L’objectif global est d’établir une meilleure synergie entre les systèmes agroforestiers (SAF) à base de cultures pérennes et les cultures vivrières par :
1) une approche de recherche participative avec les agriculteurs,
2) un réseau de collaboration scientifique inter-régional.
Les objectifs spécifiques sont :
- Analyser les principaux facteurs qui ont transformé les systèmes agricoles (cultures vivrières et SAF) pour identifier les plus intéressants, susceptibles de résister aux aléas futurs.
- Concilier l’amélioration de la production et la fourniture de services environnementaux pour mieux lutter contre la pauvreté en milieu rural.
- Consolider les capacités africaines de recherche et de travail en réseaux scientifiques sur les sujets de l’agroforesterie tropicale.
Pour atteindre cet objectif, le projet va :
– Mesurer l’évolution de la place relative des cultures pérennes tropicales par rapport aux cultures alimentaires (vivriers et fruitiers) dans les exploitations familiales agricoles de ces trois pays d’Afrique.
– Évaluer l’impact présent et futur de l’évolution des systèmes agroforestiers à base de cultures pérennes sur le marché intérieur des produits alimentaires pour pouvoir proposer des solutions techniques et politiques pour assurer la survie d’une agriculture familiale permettant le maintien de la sécurité alimentaire.
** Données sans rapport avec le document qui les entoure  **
(** The earliest cutoff after a date decides who is in the splice.  For
    any fallbacks with real cutoffs, in any order, the asset of a date is the
    fallback with the least cutoff strictly after it, and the primary when no
    cutoff is after it. *)
Theorem Splice_membership lookup primary (fbs : list SplicePeriod) asOf :
  Forall (λ fb, IsZero (sp_Before fb) = false) fbs →
  let u := Resolve lookup (NewSplice (F:=F) primary fbs) in
  (∃ fb, fb ∈ fbs ∧ Before asOf (sp_Before fb) = true ∧ splice_Assets u asOf = [lookup (sp_Ticker fb)] ∧
     ∀ fb', fb' ∈ fbs → Before asOf (sp_Before fb') = true → Before (sp_Before fb') (sp_Before fb) = false) ∨
  ((∀ fb, fb ∈ fbs → Before asOf (sp_Before fb) = false) ∧ splice_Assets u asOf = [lookup primary]).
Proof.
  intros Hz. cbn zeta. unfold NewSplice. set (sorted := sort_slice _ fbs).
  assert (Hperm : sorted ≡ₚ fbs) by apply sort_slice_perm.
  assert (Hs : StronglySorted (λ x y, Before (sp_Before y) (sp_Before x) = false) sorted).
  { eapply StronglySorted_mono; [|apply sort_slice_sorted]; [intros x y Hxy; exact Hxy| |].
    - unfold Before. intros. lia.
    - intros x y z. apply not_Before_trans. }
  assert (Hz' : Forall (λ fb, IsZero (sp_Before fb) = false) sorted) by (by rewrite Hperm).
  pose proof (segments_cover asOf zero_time sorted primary (or_introl eq_refl) Hz') as Hc.
  pose proof (active_fallback_sorted asOf sorted Hs) as Ha.
  destruct (fallback_segments zero_time sorted) as [segs cutoff].
  assert (E : splice_Assets (F:=F) (Resolve lookup (mkSplice segs (mkSegment (mk_asset "" primary) cutoff zero_time) None)) asOf =
    [lookup (match active_fallback asOf sorted with Some fb => sp_Ticker fb | None => primary end)]).
  { unfold splice_Assets, segmentFor, sp_segments, Resolve. cbn [sp_fallbacks sp_primary].
    change [resolve_segment lookup (mkSegment (mk_asset "" primary) cutoff zero_time)] with
      (resolve_segment lookup <$> [mkSegment (mk_asset "" primary) cutoff zero_time]). rewrite <-fmap_app.
    assert (Hk : ∀ l, keep (in_segment asOf) (resolve_segment lookup <$> l) = resolve_segment lookup <$> keep (in_segment asOf) l).
    { intros l. induction l as [|s l IH]; [done|]. rewrite fmap_cons, !keep_cons, IH.
      change (in_segment asOf (resolve_segment lookup s)) with (in_segment asOf s). by destruct (in_segment asOf s). }
    rewrite Hk. destruct (head (keep (in_segment asOf) _)) as [s|] eqn:Eh; cbn in Hc; [|done]. injection Hc as Hc.
    destruct (keep (in_segment asOf) _) as [|s' l]; [done|]. cbn in Eh. injection Eh as ->. cbn. rewrite Hc.
    by destruct (active_fallback asOf sorted). }
  rewrite E. destruct (active_fallback asOf sorted) as [fb|].
  - left. destruct Ha as (Hin & Hb & Hmin). exists fb. rewrite <-Hperm. split; [done|]. split; [done|]. split; [done|].
    intros fb' Hin'. rewrite <-Hperm in Hin'. by apply Hmin.
  - right. split; [|done]. intros fb Hin. rewrite <-Hperm in Hin. by apply Ha.
Qed.

(** The cache of a rated universe is invisible.  For a provider whose
    answer depends on the time to the second, any sequence of questions to a
    new rated universe is answered as if each were put to the provider and
    sorted by ticker; an error, or no asset at all, answers nothing and is not
    remembered. *)
Theorem Rated_cache_invisible (RatedAssets : string → RatingFilter → Time → result (list Asset))
    (analyst : string) (filter : RatingFilter) (ts : list Time) :
  (∀ an f t t', Unix t = Unix t' → RatedAssets an f t = RatedAssets an f t') →
  let u := NewRated (F:=F) analyst filter in
  ask RatedAssets u ts = fresh_members RatedAssets u <$> ts ∧
  ∀ t, fresh_members RatedAssets u t ≡ₚ match RatedAssets analyst filter t with Ok members => members | Err _ => [] end.
Proof.
  intros Hsec. cbn zeta. split.
  - assert (Hgen : ∀ u : ratedUniverse F, cache_fresh RatedAssets u →
      ask RatedAssets u ts = fresh_members RatedAssets u <$> ts).
    { induction ts as [|t ts IH]; intros u Hc; [done|]. cbn [ask].
      destruct (rated_Assets_fresh RatedAssets u t Hsec Hc) as (E1 & Hc' & Ea & Ef).
      destruct (rated_Assets RatedAssets u t) as [members u']. cbn in *. rewrite E1, IH by done. f_equal.
      apply list_fmap_ext. intros i t' _. unfold fresh_members. by rewrite Ea, Ef. }
    apply Hgen. intros k members. cbn. by rewrite lookup_empty.
  - intros t. unfold fresh_members. cbn. destruct (RatedAssets analyst filter t) as [[|a rest]|e]; [done| |done].
    apply sort_slice_perm.
Qed.

(** What the window needs of the data source: for each segment a well-formed
    frame of its asset, whose rows the cutoffs of the segment cut cleanly. *)
Record segment_source (ds : DataSource F) (lookback : Period) (metrics M : list Metric)
    (raw : Asset → DataFrame F) (s : spliceSegment) : Prop := {
  src_fetch : Fetch ds [sg_asset s] lookback metrics = Ok (raw (sg_asset s));
  src_part : ∃ a0, part [a0] M (raw (sg_asset s)) ∧ CompositeFigi a0 = CompositeFigi (sg_asset s);
  src_chronological : chronological (raw (sg_asset s));
  src_clean : clean_segment raw s;
}.

Lemma merged_pieces (raw : Asset → DataFrame F) ws now active M (ps : list (spliceSegment * DataFrame F)) :
  Forall (row_of raw ws now active M) ps → Forall (clean_segment raw) ps.*1 → StronglySorted precedes ps.*1 →
  NoDup M → ps ≠ [] →
  ∃ r, MergeTimes ps.*2 = Ok r ∧ (frame_shape r ∧ sorted_times r ∧ df_assets r = [active]) ∧
    ∃ sorted, sorted ≡ₚ ps.*2 ∧ df_times r = mjoin (df_times <$> sorted) ∧
      ∀ m, m ∈ M → Column r active m = mjoin ((λ f, Column f active m) <$> sorted).
Proof.
  intros Hps Hcl Hs HM Hne.
  assert (Hparts : Forall (part [active] M) ps.*2) by (apply Forall_fmap; eapply Forall_impl; [exact Hps|]; intros p Hp; apply Hp).
  assert (Hfull : keep (λ f, (0 <? Len f)%nat) ps.*2 = ps.*2).
  { apply keep_all, Forall_fmap. eapply Forall_impl; [exact Hps|]. intros p Hp. apply Hp. }
  destruct ps as [|[s f] [|p2 ps]]; [done| |].
  { exists f. split; [done|]. split; [apply Forall_inv in Hparts; split_and!; apply Hparts|]. exists [f]. split; [done|].
    split; [cbn; by rewrite app_nil_r|]. intros m _. cbn. by rewrite app_nil_r. }
  set (ps' := (s, f) :: p2 :: ps) in *. assert (HA : NoDup (CompositeFigi <$> [active])) by apply NoDup_singleton.
  destruct (MergeTimes_spec [active] M ps'.*2 Hparts HA HM) as (sorted & Hperm & Hr); [rewrite Hfull; cbn; lia|].
  rewrite Hfull in Hperm. destruct (MergeTimes ps'.*2) as [r|e].
  - exists r. split; [done|]. destruct Hr as (Hshape & Htimes & HAr & _ & Hrows & Hcols). split; [done|].
    exists sorted. split; [done|]. split; [done|]. intros m Hm. apply Hcols; [left|done].
  - exfalso. destruct Hr as (i & j & f1 & f2 & Hij & Hi & Hj & Hov).
    apply Permutation_inj in Hperm as (_ & g & Hinj & Hg). rewrite Hg in Hi, Hj.
    eapply (pieces_no_overlap raw ws now active M ps' (g i) (g j) f1 f2); try done.
    intros E. apply Hinj in E. lia.
Qed.

(** The window of a splice.  When the data source has a well-formed
    frame for each segment's asset and the cutoffs separate its rows cleanly,
    [Window] is not an error.  The rows it returns are exactly the rows of the
    segments' frames that fall, by date, in the segment's part of the window;
    they are in order of time, all under the name of the asset active now, and
    each shows the values of its segment's own asset. *)
Theorem Splice_window format_date lookup primary (fbs : list SplicePeriod) ds lookback metrics M (raw : Asset → DataFrame F) :
  Forall (λ fb, IsZero (sp_Before fb) = false) fbs → NoDup M →
  let u := splice_SetDataSource (Resolve lookup (NewSplice primary fbs)) ds in
  let now := source_CurrentDate ds in
  let ws := period_Before lookback now in
  let active := sg_asset (segmentFor u now) in
  Forall (segment_source ds lookback metrics M raw) (sp_segments u) →
  ∃ r, splice_Window format_date u lookback metrics = Ok r ∧
    (∀ t, t ∈ df_times r ↔
       ∃ s, s ∈ sp_segments u ∧ t ∈ df_times (raw (sg_asset s)) ∧ covers (raw (sg_asset s)) ws now s t = true) ∧
    (df_times r ≠ [] → frame_shape r ∧ sorted_times r ∧ df_assets r = [active] ∧
       ∀ k t, df_times r !! k = Some t →
         ∃ s i, s ∈ sp_segments u ∧ covers (raw (sg_asset s)) ws now s t = true ∧ df_times (raw (sg_asset s)) !! i = Some t ∧
           ∀ m, m ∈ M → Column r active m !! k = Column (raw (sg_asset s)) (sg_asset s) m !! i).
Proof.
  intros Hz HM. cbn zeta. set (u := splice_SetDataSource _ ds). set (now := source_CurrentDate ds).
  set (ws := period_Before lookback now). set (active := sg_asset (segmentFor u now)). intros Hsrc.
  assert (Hord : StronglySorted precedes (sp_segments u)) by exact (splice_ordered lookup primary fbs Hz).
  rewrite Forall_forall in Hsrc.
  destruct (pieces_spec (splice_piece ds lookback metrics ws now active) raw ws now active M (sp_segments u))
    as (ps & Hps & Hsub & Hsh & Hall).
  { intros s Hin. destruct (Hsrc s Hin) as [Hf (a0 & Hp & Hfigi) Hc _]. by eapply piece_shows. }
  change (Forall (row_of raw ws now active M) ps) in Hsh.
  assert (Hpsord : StronglySorted precedes ps.*1) by (eapply StronglySorted_sublist; done).
  assert (Hpscl : Forall (clean_segment raw) ps.*1).
  { apply Forall_forall. intros s Hin. apply Hsrc. exact (elem_of_submseteq _ _ _ Hin (sublist_submseteq _ _ Hsub)). }
  assert (Hback : ∀ p t, p ∈ ps → t ∈ df_times p.2 →
    p.1 ∈ sp_segments u ∧ t ∈ df_times (raw (sg_asset p.1)) ∧ covers (raw (sg_asset p.1)) ws now p.1 t = true).
  { intros p t Hp Ht. destruct (shows_covers _ _ _ _ _ _ _ (proj1 (Forall_forall _ _) Hsh p Hp) Ht) as [Hc Hin].
    split; [|done]. eapply elem_of_submseteq; [by apply list_elem_of_fmap_2|by apply sublist_submseteq]. }
  assert (Hforth : ∀ s t, s ∈ sp_segments u → t ∈ df_times (raw (sg_asset s)) → covers (raw (sg_asset s)) ws now s t = true →
    ∃ p, p ∈ ps ∧ t ∈ df_times p.2).
  { intros s t Hin Ht Hc. pose proof (Hall s t Hin Ht Hc) as Hs. apply list_elem_of_fmap in Hs as (p & -> & Hp). exists p.
    split; [done|]. destruct (proj1 (Forall_forall _ _) Hsh p Hp) as (_ & _ & -> & _). by apply elem_of_keep. }
  assert (E : splice_Window format_date u lookback metrics =
    splice_pieces (splice_piece ds lookback metrics ws now active) (sp_segments u) ≫= λ pieces,
      match pieces with
      | [] => Ok (WithErr ("splice " +:+ Ticker active +:+ ": no data in window [" +:+
                           format_date ws +:+ ", " +:+ format_date now +:+ "]")%string)
      | _ => MergeTimes pieces
      end) by reflexivity.
  rewrite E, Hps. cbn [mbind result_bind]. clear E.
  destruct (decide (ps = [])) as [->|Hne].
  { cbn. eexists. split; [reflexivity|]. cbn. split; [|done]. intros t. split; [by intros ?%not_elem_of_nil|].
    intros (s & Hin & Ht & Hc). destruct (Hforth s t Hin Ht Hc) as (p & ?%not_elem_of_nil & _). done. }
  destruct (merged_pieces raw ws now active M ps Hsh Hpscl Hpsord HM Hne) as (r & Hr & Hpart & sorted & Hperm & Ht & Hcol).
  assert (Em : match ps.*2 with [] => Ok (WithErr ("splice " +:+ Ticker active +:+ ": no data in window [" +:+
      format_date ws +:+ ", " +:+ format_date now +:+ "]")%string) | _ => MergeTimes ps.*2 end = Ok r).
  { rewrite <-Hr. by destruct ps. }
  exists r. split; [exact Em|]. split.
  - intros t. rewrite Ht, elem_of_mjoin_fmap. split.
    + intros (f & Hf & Htf). rewrite Hperm in Hf. apply list_elem_of_fmap in Hf as (p & -> & Hp). exists p.1. by apply Hback.
    + intros (s & Hin & Hts & Hc). destruct (Hforth s t Hin Hts Hc) as (p & Hp & Htp). exists p.2.
      rewrite Hperm. split; [by apply list_elem_of_fmap_2|done].
  - intros _. split; [apply Hpart|]. split; [apply Hpart|]. split; [apply Hpart|]. intros k t Hk. rewrite Ht in Hk.
    assert (Hlens : ∀ f, f ∈ sorted → ∀ m, m ∈ M → length (df_times f) = length (Column f active m)).
    { intros f Hf m Hm. rewrite Hperm in Hf. apply list_elem_of_fmap in Hf as (p & -> & Hp).
      destruct (proj1 (Forall_forall _ _) Hsh p Hp) as (Hpp & _). symmetry. apply (length_Column _ active active);
        [apply Hpp| | |done|]; rewrite ?(part_assets _ _ _ Hpp), ?(part_metrics _ _ _ Hpp); [|left|done].
      split; [rewrite (part_assets _ _ _ Hpp); apply NoDup_singleton|by rewrite (part_metrics _ _ _ Hpp)]. }
    destruct (mjoin_lookup_rows df_times (λ f m, Column f active m) M sorted k t Hlens Hk) as (f & i & Hf & Hi & Hv).
    rewrite Hperm in Hf. apply list_elem_of_fmap in Hf as (p & -> & Hp).
    pose proof (proj1 (Forall_forall _ _) Hsh p Hp) as (Hpp & _ & Htp & Hcp).
    pose proof (Hback p t Hp (list_elem_of_lookup_2 _ _ _ Hi)) as (Hseg & _ & Hc). rewrite Htp in Hi.
    destruct (Hsrc p.1 Hseg) as [_ (a0 & Hraw & Hfigi) _ _].
    destruct (keep_row (covers (raw (sg_asset p.1)) ws now p.1) (df_times (raw (sg_asset p.1))) i t Hi)
      as (j & Hj & Hcols).
    exists p.1, j. split; [done|]. split; [done|]. split; [done|]. intros m Hm. rewrite (Hcol m Hm), (Hv m Hm), (Hcp m Hm).
    apply Hcols. rewrite (length_Column (raw (sg_asset p.1)) (sg_asset p.1) a0 m); [done|apply Hraw| | |done|].
    + split; [rewrite (part_assets _ _ _ Hraw); apply NoDup_singleton|by rewrite (part_metrics _ _ _ Hraw)].
    + rewrite (part_assets _ _ _ Hraw). left.
    + by rewrite (part_metrics _ _ _ Hraw).
Qed.
End Properties.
– Évaluer différentes voies d’amélioration des systèmes agro-forestiers à base de cacaoyers au Cameroun, de caféier au Kenya et de giroflier à Madagascar.
À la fin du projet, la recherche locale et internationale devrait avoir des outils pour proposer des solutions techniques pour sécuriser et améliorer les revenus des petits planteurs tout en maintenant les avantages liés à la culture traditionnelle (diversification des revenus, durabilité et services environnementaux) par exemple, en proposant :
- des systèmes innovants associant la culture de rente, vivriers, plantain à d’autres espèces pérennes (fruitiers, palmier à huile et cocotier) ;
- des moyens d’améliorer la qualité des produits issus des cultures pérennes
Un autre résultat attendu est de pouvoir consolider les capacités africaines de recherche et de travail en réseaux scientifiques sur les sujets de l’agroforesterie tropicale.
JV. Quels sont les types de systèmes agroforestiers et pays concernés par le projet AFS-4-Food ?
Dans les systèmes étudiés dans ce projet, le système agroforestier (SAF) est organisé autour d’une culture principale qui est un arbre ou arbuste.
Trois systèmes agroforestiers (SAF) assez contrastés ont été choisis dans trois pays : les SAF à base de cacaoyer au Cameroun, les SAF à base de caféier au Kenya, et les SAF à base de giroflier à Madagascar.
– Au Cameroun, les parcelles des agriculteurs qui participent au projet sont des agroforêts de cacaoyers à trop faible rendement.
– Au Kenya, les exploitations intensives de caféiers ayant fini par épuiser le sol, les agriculteurs ont dû diversifier leur production.
– À Madagascar, ce sont les girofliers qui assurent l’ombrage aux dessus des cultures vivrières.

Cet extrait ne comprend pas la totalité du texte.